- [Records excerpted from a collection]

'''

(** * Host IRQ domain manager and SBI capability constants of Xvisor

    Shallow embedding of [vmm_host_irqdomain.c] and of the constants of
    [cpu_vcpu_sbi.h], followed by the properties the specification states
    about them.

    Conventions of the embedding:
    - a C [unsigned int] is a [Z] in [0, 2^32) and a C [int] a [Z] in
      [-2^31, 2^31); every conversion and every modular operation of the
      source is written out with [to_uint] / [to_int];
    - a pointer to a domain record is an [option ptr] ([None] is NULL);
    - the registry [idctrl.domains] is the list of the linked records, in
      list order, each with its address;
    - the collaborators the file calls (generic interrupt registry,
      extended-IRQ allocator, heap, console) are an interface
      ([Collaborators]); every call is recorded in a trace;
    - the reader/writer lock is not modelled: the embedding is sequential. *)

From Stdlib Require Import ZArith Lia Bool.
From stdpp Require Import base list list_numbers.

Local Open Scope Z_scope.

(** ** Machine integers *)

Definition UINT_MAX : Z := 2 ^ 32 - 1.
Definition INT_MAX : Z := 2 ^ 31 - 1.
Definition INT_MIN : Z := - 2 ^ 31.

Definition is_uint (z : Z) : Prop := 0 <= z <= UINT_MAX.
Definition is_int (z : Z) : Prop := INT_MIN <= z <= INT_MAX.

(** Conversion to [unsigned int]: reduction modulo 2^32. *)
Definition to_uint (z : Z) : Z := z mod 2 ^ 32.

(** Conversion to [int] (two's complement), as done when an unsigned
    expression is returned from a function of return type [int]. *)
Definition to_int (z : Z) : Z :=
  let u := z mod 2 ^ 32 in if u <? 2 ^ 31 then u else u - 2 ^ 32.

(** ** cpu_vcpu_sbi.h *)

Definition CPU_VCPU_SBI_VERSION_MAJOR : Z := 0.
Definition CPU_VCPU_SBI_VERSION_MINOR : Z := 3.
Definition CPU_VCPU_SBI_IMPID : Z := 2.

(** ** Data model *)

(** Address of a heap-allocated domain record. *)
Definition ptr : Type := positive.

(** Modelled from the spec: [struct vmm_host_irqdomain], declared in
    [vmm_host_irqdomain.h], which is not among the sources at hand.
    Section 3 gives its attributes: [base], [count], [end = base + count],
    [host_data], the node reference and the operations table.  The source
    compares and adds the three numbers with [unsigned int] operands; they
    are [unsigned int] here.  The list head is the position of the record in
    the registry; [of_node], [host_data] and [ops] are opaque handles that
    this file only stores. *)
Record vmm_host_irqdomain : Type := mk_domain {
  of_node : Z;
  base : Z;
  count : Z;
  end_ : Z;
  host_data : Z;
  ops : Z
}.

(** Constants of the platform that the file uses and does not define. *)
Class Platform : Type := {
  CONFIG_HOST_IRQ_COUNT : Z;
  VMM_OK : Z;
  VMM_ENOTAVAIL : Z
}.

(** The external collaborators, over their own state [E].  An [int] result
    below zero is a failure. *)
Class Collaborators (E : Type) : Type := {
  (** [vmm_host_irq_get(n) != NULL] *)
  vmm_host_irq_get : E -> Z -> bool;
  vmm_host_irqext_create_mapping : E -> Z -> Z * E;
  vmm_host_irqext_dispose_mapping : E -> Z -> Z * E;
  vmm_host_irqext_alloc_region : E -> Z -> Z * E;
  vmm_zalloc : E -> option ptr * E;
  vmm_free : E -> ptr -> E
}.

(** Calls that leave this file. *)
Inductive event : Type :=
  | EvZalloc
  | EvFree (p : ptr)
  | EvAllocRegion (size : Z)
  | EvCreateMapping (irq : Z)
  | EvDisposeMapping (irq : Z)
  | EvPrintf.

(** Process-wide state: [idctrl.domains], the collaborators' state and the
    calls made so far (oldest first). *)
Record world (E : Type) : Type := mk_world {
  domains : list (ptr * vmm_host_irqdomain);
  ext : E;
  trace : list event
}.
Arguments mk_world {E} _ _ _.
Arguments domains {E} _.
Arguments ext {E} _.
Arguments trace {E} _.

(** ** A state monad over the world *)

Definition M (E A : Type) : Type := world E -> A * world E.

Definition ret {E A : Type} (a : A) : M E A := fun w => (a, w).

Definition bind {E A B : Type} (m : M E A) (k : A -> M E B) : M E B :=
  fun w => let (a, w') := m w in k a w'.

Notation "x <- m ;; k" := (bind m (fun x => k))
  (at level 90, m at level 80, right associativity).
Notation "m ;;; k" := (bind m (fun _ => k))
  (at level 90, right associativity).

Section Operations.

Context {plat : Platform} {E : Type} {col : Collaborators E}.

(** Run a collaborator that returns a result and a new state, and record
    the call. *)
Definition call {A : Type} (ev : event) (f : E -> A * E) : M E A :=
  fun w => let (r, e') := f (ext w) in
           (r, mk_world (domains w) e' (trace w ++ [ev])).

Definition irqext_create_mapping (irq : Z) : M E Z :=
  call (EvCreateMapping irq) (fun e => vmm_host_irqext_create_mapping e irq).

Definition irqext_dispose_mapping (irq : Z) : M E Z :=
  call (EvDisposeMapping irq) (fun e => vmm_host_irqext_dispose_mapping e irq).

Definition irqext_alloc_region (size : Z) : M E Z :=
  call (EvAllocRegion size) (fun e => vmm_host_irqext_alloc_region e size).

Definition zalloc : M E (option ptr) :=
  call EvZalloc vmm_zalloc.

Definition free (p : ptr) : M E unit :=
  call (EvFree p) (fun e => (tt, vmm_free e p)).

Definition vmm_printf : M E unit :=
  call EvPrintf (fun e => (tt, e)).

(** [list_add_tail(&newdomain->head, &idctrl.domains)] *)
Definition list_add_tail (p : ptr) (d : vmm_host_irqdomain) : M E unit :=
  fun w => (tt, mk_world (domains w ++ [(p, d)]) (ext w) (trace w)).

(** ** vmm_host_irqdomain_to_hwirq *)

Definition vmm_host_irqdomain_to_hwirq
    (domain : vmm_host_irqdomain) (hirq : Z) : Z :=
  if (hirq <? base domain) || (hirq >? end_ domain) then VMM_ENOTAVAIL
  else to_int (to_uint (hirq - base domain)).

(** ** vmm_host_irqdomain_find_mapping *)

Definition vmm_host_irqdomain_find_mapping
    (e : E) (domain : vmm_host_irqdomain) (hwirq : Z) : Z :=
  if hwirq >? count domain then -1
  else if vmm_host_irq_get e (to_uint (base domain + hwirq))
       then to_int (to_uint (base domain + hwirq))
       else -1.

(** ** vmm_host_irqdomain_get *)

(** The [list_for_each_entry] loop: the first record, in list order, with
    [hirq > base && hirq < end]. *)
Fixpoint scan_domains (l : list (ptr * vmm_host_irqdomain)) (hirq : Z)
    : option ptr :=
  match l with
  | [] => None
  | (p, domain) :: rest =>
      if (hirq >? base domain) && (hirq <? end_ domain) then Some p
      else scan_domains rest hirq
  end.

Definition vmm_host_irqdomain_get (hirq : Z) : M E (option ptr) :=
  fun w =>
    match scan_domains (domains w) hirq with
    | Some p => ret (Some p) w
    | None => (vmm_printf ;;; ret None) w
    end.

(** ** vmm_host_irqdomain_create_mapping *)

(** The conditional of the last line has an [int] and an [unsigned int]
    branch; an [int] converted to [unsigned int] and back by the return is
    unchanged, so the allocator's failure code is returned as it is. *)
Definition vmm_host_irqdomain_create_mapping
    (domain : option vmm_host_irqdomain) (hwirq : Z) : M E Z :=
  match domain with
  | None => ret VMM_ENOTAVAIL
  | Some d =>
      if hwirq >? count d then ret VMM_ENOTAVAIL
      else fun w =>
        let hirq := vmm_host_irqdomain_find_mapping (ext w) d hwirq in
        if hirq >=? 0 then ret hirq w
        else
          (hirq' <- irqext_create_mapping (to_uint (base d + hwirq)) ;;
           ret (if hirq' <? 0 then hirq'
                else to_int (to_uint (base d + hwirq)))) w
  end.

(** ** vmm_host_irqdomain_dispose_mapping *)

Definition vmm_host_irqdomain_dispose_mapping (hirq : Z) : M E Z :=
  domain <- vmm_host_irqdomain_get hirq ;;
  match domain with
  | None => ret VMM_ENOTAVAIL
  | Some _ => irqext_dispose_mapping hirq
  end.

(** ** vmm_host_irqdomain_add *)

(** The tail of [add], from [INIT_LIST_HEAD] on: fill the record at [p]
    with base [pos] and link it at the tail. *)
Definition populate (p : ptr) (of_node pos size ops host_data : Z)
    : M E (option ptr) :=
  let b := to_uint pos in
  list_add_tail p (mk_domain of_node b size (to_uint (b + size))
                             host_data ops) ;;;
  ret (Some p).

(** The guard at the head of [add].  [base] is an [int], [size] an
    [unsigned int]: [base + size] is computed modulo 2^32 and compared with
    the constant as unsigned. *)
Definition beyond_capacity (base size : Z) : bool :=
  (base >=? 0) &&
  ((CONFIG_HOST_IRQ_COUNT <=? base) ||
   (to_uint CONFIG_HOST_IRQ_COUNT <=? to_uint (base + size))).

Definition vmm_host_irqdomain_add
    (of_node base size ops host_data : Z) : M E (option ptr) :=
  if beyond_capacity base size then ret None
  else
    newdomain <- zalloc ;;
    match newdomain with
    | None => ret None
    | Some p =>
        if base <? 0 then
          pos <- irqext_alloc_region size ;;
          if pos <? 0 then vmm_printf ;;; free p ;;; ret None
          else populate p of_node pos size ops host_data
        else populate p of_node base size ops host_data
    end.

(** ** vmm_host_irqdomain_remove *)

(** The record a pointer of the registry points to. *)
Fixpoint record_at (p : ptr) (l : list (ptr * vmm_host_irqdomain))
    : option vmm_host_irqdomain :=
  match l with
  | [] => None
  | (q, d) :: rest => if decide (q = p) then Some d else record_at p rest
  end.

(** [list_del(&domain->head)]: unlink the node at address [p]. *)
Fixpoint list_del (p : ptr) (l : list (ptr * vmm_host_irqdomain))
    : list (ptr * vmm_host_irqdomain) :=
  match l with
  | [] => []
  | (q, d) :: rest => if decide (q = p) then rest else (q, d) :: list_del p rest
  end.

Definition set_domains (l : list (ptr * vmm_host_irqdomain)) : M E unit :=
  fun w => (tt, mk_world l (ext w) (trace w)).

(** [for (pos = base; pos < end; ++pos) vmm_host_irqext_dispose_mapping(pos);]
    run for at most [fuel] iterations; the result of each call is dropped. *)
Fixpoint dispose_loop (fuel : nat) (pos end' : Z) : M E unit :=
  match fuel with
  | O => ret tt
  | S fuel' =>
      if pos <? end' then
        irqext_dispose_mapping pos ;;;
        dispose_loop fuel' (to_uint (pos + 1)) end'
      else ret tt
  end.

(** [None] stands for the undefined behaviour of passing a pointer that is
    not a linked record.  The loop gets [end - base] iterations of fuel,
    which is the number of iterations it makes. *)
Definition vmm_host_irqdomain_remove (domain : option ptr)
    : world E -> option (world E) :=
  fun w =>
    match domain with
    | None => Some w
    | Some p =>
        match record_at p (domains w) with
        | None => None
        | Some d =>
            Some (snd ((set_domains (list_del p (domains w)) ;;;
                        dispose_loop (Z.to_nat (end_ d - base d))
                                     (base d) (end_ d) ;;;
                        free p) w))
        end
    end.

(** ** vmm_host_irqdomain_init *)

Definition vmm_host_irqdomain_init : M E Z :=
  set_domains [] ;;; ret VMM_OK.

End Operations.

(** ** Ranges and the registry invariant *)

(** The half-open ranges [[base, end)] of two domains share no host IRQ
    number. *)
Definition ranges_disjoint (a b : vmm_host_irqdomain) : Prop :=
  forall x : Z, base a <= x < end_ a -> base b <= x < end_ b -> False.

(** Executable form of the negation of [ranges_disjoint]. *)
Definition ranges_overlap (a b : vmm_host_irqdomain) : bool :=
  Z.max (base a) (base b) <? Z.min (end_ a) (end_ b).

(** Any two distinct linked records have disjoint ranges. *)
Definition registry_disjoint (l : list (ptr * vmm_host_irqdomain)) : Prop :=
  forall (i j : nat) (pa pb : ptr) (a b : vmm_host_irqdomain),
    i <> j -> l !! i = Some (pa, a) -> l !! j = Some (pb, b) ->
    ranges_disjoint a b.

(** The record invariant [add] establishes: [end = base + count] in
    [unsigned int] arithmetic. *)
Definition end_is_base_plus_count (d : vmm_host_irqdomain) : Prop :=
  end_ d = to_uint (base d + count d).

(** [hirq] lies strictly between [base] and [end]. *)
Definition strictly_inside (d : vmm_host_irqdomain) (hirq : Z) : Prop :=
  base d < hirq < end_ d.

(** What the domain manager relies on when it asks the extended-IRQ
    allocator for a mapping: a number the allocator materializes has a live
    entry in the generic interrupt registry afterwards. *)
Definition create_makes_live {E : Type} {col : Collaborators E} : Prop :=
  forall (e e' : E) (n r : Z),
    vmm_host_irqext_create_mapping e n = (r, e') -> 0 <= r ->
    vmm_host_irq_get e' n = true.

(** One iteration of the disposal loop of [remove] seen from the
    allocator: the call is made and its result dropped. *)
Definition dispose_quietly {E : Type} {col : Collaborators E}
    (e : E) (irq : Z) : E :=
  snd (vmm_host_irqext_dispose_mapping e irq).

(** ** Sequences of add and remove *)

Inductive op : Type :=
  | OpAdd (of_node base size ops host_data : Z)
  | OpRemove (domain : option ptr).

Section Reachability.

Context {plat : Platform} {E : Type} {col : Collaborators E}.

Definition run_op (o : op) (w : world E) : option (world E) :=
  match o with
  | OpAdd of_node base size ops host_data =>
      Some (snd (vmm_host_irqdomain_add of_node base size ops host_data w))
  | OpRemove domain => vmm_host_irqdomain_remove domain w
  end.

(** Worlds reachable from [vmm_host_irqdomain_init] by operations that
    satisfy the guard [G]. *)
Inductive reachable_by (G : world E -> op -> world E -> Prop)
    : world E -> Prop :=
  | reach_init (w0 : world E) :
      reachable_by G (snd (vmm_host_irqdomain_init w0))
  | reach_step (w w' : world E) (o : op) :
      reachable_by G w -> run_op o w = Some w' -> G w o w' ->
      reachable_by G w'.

'''

- [TASK PROMPT]
Please reproduce exactly the lines above, beginning with the first and ending with the line that contains "- the registry", and include nothing outside that range.

- [EXERCISE RESULT]
(** * Host IRQ domain manager and SBI capability constants of Xvisor

    Shallow embedding of [vmm_host_irqdomain.c] and of the constants of
    [cpu_vcpu_sbi.h], followed by the properties the specification states
    about them.

    Conventions of the embedding:
    - a C [unsigned int] is a [Z] in [0, 2^32) and a C [int] a [Z] in
      [-2^31, 2^31); every conversion and every modular operation of the
      source is written out with [to_uint] / [to_int];
    - a pointer to a domain record is an [option ptr] ([None] is NULL);
    - the registry [idctrl.domains] is the list of the linked records, in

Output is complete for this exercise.